Jalil y la familia de Gallo, viajan a recibir al gendarme catamarqueño liberado
Después de 448 días retenido sin causa, el cabo primero de la Gendarmería Nacional —Nahuel Gallo— fue liberado por el régimen venezolano. El gobernador de Catamarca viaja con la familia para presenciar su llegada a Argentina.

El catamarqueño Nahuel Agustín Gallo, cabo primero de la Gendarmería Nacional Argentina, fue liberado este domingo tras permanecer 448 días secuestrado por el régimen venezolano desde el 8 de diciembre de 2024. La noticia se conoció en medio de una gestión que hasta ahora se había mantenido con múltiples cuestionamientos por falta de transparencia y claridad. Su detención había sido denunciada desde el inicio como arbitraria por familiares y distintos sectores del gobierno argentino, que calificaron la situación como injusta y sin causa formal.

La liberación de Gallo genera "alegría y alivio" en el Gobierno de Catamarca, que desde el primer momento estuvo al lado de la familia y acompañando las gestiones para lograr su regreso. La Provincia, cuya representación es encabezada por el gobernador Raúl Jalil, había insistido en visibilizar el caso y buscar apoyo internacional y eclesiástico para destrabar la situación, incluyendo una carta enviada al Papa León XIV solicitando su intervención humanitaria, así como gestiones ante organismos internacionales.

El viaje de Jalil: acompañar en la espera y el reencuentro

Según confirmaron fuentes consultadas por La Unión, el gobernador Raúl Jalil emprendió viaje hacia Buenos Aires esta misma noche, acompañado por la familia de Gallo. El objetivo principal es estar presente para recibir al gendarme argentino a su llegada, en lo que se prevé será un momento cargado de emoción y alivio tras más de un año de angustia familiar.

Se espera que antes de volver a Catamarca, Gallo pueda reencontrarse con sus seres queridos más cercanos: su esposa María Alexandra Gómez, su hijo Víctor, su madre Griselda Heredia y sus hermanos. Por el momento, no hay una fecha confirmada para una eventual visita a la provincia, lo que dependerá de los tiempos de recuperación y de las decisiones que adopte la familia una vez concretado el reencuentro inicial.

Contexto de una detención que marcó una crisis

Gallo fue retenido sin causa formal en diciembre de 2024 al ingresar a territorio venezolano desde Colombia. Su familia y el Gobierno argentino sostuvieron desde el primer momento que no existía fundamento jurídico para su detención y denunciaron múltiples irregularidades en el proceso, incluyendo la falta de asistencia legal y consular durante largos períodos.

El caso trascendió las fronteras y se convirtió en un símbolo de tensión diplomática entre ambos países, con diversos pronunciamientos y gestiones por parte de autoridades, organismos de derechos humanos y representantes internacionales.

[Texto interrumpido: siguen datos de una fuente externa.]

(** X1. A call to execute an intent touches its own identity only: the
    record of every other identity is as it was, the lock of the identity
    exists afterwards and no other lock is made or removed, the identity
    has a record afterwards, and the webhook has received one request at
    most. *)
Theorem execute_touches_own_identity intent w :
  let w' := snd (execute_calendar_intent env intent w) in
  (forall j, j <> ledger_key intent -> executions w' !! j = executions w !! j) /\
  locks w' = {[ledger_key intent]} ∪ locks w /\
  is_Some (executions w' !! ledger_key intent) /\
  (calls w' = calls w \/ exists payload, calls w' = calls w ++ [payload]).
Proof.
  cbn zeta.
  destruct (execute_begin_locks intent w) as (Hlocks & Hcalls & _ & Hframe).
  destruct (executions w !! ledger_key intent) as [existing |] eqn:Hlook.
  - destruct (status_in (er_status existing) [EXECUTED; EXECUTING]) eqn:Hin.
    + apply status_in_spec in Hin. simpl in Hin.
      assert (er_status existing = EXECUTED \/ er_status existing = EXECUTING) as Hst
        by (destruct Hin as [H | [H | []]]; auto).
      destruct (execute_begin_duplicate env intent w existing Hlook Hst)
        as (r & w1 & Hbegin & _ & Hex & Hc).
      unfold execute_calendar_intent. rewrite Hbegin in *. cbn in *.
      repeat split; auto. rewrite Hex, Hlook. eauto.
    + assert (er_status existing <> EXECUTED /\ er_status existing <> EXECUTING) as Hne.
      { split; intros Heq; rewrite Heq in Hin; discriminate. }
      pose proof (execute_begin_started env intent w) as Hstart. rewrite Hlook in Hstart.
      destruct (Hstart Hne) as (mark & w1 & Hbegin & _ & _ & _).
      unfold execute_calendar_intent. rewrite Hbegin in *. cbn [snd] in *.
      destruct (execute_finish_frame intent w1) as (Hl & _ & Hc & Hf).
      destruct (execute_finish_spec env intent w1) as (Hex & _).
      repeat split.
      * intros j Hne'. rewrite Hf, Hframe by assumption. reflexivity.
      * congruence.
      * rewrite Hex, lookup_insert_eq. eauto.
      * rewrite <- Hcalls. exact Hc.
  - pose proof (execute_begin_started env intent w) as Hstart. rewrite Hlook in Hstart.
    destruct (Hstart I) as (mark & w1 & Hbegin & _ & _ & _).
    unfold execute_calendar_intent. rewrite Hbegin in *. cbn [snd] in *.
    destruct (execute_finish_frame intent w1) as (Hl & _ & Hc & Hf).
    destruct (execute_finish_spec env intent w1) as (Hex & _).
    repeat split.
    + intros j Hne'. rewrite Hf, Hframe by assumption. reflexivity.
    + congruence.
    + rewrite Hex, lookup_insert_eq. eauto.
    + rewrite <- Hcalls. exact Hc.
Qed.

End Executor.

(** ** The executor and the answers of the webhook *)

Section Answers.

Context `{rt : PyRuntime}.
Variable env : Env.

(** A call that is not stopped by the record it finds is the second half
    of the body run on the world where the record is marked. *)
Lemma execute_not_duplicate intent w :
  match executions w !! ledger_key intent with
  | Some existing => er_status existing <> EXECUTED /\ er_status existing <> EXECUTING
  | None => True
  end ->
  execute_calendar_intent env intent w
  = execute_finish env intent
      (mkWorld (<[ledger_key intent :=
                    mkExecutionResult false EXECUTING (ledger_key intent) (PDict []) None false None]>
                  (executions w))
               ({[ledger_key intent]} ∪ locks w) (calls w) (ticks w)).
Proof.
  intros Hlook. unfold execute_calendar_intent.
  rewrite (execute_begin_world env intent w Hlook). reflexivity.
Qed.

Lemma nothing_executed_lookup w id :
  nothing_executed w ->
  match executions w !! id with
  | Some existing => er_status existing <> EXECUTED /\ er_status existing <> EXECUTING
  | None => True
  end.
Proof.
  intros Hnone. destruct (executions w !! id) as [r |] eqn:Hlook; [eauto | exact I].
Qed.

Lemma nothing_executed_failed w id msg marked held sent now :
  nothing_executed w ->
  nothing_executed
    (mkWorld (<[id := failed_result id msg]> (<[id := marked]> (executions w)))
             held sent now).
Proof.
  intros Hnone j r. cbn [executions]. rewrite insert_insert_eq.
  destruct (decide (id = j)) as [<- | Hd].
  - rewrite lookup_insert_eq. intros [= <-]. cbn. split; discriminate.
  - rewrite lookup_insert_ne by assumption. apply Hnone.
Qed.

(** With no destination configured, the second half of the body fails
    before any request. *)
Lemma execute_finish_unconfigured intent w :
  PyStr.is_empty (ZAPIER_WEBHOOK_URL env) = true ->
  execute_finish env intent w
  = (failed_result (ledger_key intent) "ZAPIER_WEBHOOK_URL not configured",
     set_executions
       (<[ledger_key intent :=
            failed_result (ledger_key intent) "ZAPIER_WEBHOOK_URL not configured"]>
          (executions w)) w).
Proof.
  intros Hurl. unfold execute_finish, _call_zapier_webhook. rewrite Hurl. reflexivity.
Qed.

(** X2. With no webhook URL configured nothing is ever sent. Whatever the
    ledger holds, a run of calls leaves the call log of the webhook as it
    was, and each call either meets a duplicate or fails with the message
    that the URL is not configured. From a ledger where nothing is
    EXECUTED or EXECUTING every call of the run fails so, and still
    nothing is EXECUTED or EXECUTING afterwards. *)
Theorem unconfigured_webhook_sends_nothing :
  PyStr.is_empty (ZAPIER_WEBHOOK_URL env) = true ->
  forall intents w,
    calls (snd (execute_all env intents w)) = calls w /\
    Forall (fun r => is_duplicate_result r \/
                     (er_status r = FAILED /\
                      er_error r = Some "ZAPIER_WEBHOOK_URL not configured"))
           (fst (execute_all env intents w)) /\
    (nothing_executed w ->
     fst (execute_all env intents w)
     = map (fun i => failed_result (ledger_key i) "ZAPIER_WEBHOOK_URL not configured") intents /\
     nothing_executed (snd (execute_all env intents w))).
Proof.
  intros Hurl. induction intents as [| intent rest IH]; intros w.
  - cbn. split; [reflexivity |]. split; [constructor |]. auto.
  - cbn [execute_all].
    assert (calls (snd (execute_calendar_intent env intent w)) = calls w /\
            (is_duplicate_result (fst (execute_calendar_intent env intent w)) \/
             (er_status (fst (execute_calendar_intent env intent w)) = FAILED /\
              er_error (fst (execute_calendar_intent env intent w))
              = Some "ZAPIER_WEBHOOK_URL not configured")) /\
            (nothing_executed w ->
             fst (execute_calendar_intent env intent w)
             = failed_result (ledger_key intent) "ZAPIER_WEBHOOK_URL not configured" /\
             nothing_executed (snd (execute_calendar_intent env intent w)))) as (Hc & Hr & Hn).
    { assert (forall w0,
                 match executions w0 !! ledger_key intent with
                 | Some existing =>
                     er_status existing <> EXECUTED /\ er_status existing <> EXECUTING
                 | None => True
                 end ->
                 execute_calendar_intent env intent w0
                 = (failed_result (ledger_key intent) "ZAPIER_WEBHOOK_URL not configured",
                    mkWorld
                      (<[ledger_key intent :=
                           failed_result (ledger_key intent) "ZAPIER_WEBHOOK_URL not configured"]>
                         (<[ledger_key intent :=
                              mkExecutionResult false EXECUTING (ledger_key intent)
                                (PDict []) None false None]> (executions w0)))
                      ({[ledger_key intent]} ∪ locks w0) (calls w0) (ticks w0))) as Hfresh.
      { intros w0 Hlook. rewrite (execute_not_duplicate intent w0 Hlook).
        rewrite (execute_finish_unconfigured _ _ Hurl). reflexivity. }
      destruct (executions w !! ledger_key intent) as [existing |] eqn:Hlook.
      - destruct (status_in (er_status existing) [EXECUTED; EXECUTING]) eqn:Hin.
        + apply status_in_spec in Hin. simpl in Hin.
          assert (er_status existing = EXECUTED \/ er_status existing = EXECUTING) as Hst
            by (destruct Hin as [H | [H | []]]; auto).
          destruct (execute_duplicate env intent w existing Hlook Hst) as (Hdup & _ & Hcalls).
          split; [assumption |]. split; [left; assumption |].
          intros Hnone. destruct (Hnone _ _ Hlook) as [H1 H2]. destruct Hst; contradiction.
        + assert (er_status existing <> EXECUTED /\ er_status existing <> EXECUTING) as Hne.
          { split; intros Heq; rewrite Heq in Hin; discriminate. }
          specialize (Hfresh w). rewrite Hlook in Hfresh. rewrite (Hfresh Hne).
          cbn [fst snd calls failed_result er_status er_error].
          split; [reflexivity |]. split; [right; auto |].
          intros Hnone. split; [reflexivity |]. apply nothing_executed_failed, Hnone.
      - specialize (Hfresh w). rewrite Hlook in Hfresh. rewrite (Hfresh I).
        cbn [fst snd calls failed_result er_status er_error].
        split; [reflexivity |]. split; [right; auto |].
        intros Hnone. split; [reflexivity |]. apply nothing_executed_failed, Hnone. }
    destruct (execute_calendar_intent env intent w) as [r w1]. cbn [fst snd] in *.
    destruct (IH w1) as (IHc & IHr & IHn).
    destruct (execute_all env rest w1) as [rs w2]. cbn [fst snd] in *.
    split; [congruence |]. split; [constructor; assumption |].
    intros Hnone. destruct (Hn Hnone) as [-> Hnone1].
    destruct (IHn Hnone1) as [-> Hnone2]. auto.
Qed.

Desde Catamarca se destacó la disposición del gobierno provincial para acompañar a la familia en cada paso de la lucha por la liberación de Gallo, y se remarcó que la provincia nunca dejó de bregar por su retorno seguro.

En diciembre de 2024, el propio gobernador Jalil había intermediado un encuentro entre la familia de Gallo y el entonces presidente de la Nación, Javier Milei, en un hotel céntrico de Tucumán. Allí, los familiares pudieron expresar directamente al mandatario su preocupación por la detención ilegal del gendarme y solicitar apoyo en las gestiones diplomáticas.

Además, el Gobierno de Catamarca también activó otras vías de presión internacional, incluyendo el envío de una comunicación al Papa León XIV solicitando su intervención humanitaria y la difusión del caso ante organismos internacionales con el fin de visibilizar la situación y promover acciones que permitieran acelerar una resolución favorable.

La llegada a Buenos Aires: un momento clave

El retorno de Gallo se dará en un contexto de alta expectativa. Si bien los detalles logísticos de su arribo y del reencuentro con su familia aún se están ajustando, la presencia de Jalil junto a los seres queridos del gendarme subraya la dimensión humana y política del caso.

La liberación no solo marca el fin de una odisea personal para Gallo y su familia, sino también un capítulo destacado en la agenda de derechos humanos y relaciones exteriores de Argentina. La espera vulneró no solo las libertades individuales del cabo primero, sino que también puso en evidencia la complejidad de las gestiones diplomáticas y la importancia de mantener canales abiertos aun en contextos de tensiones entre estados.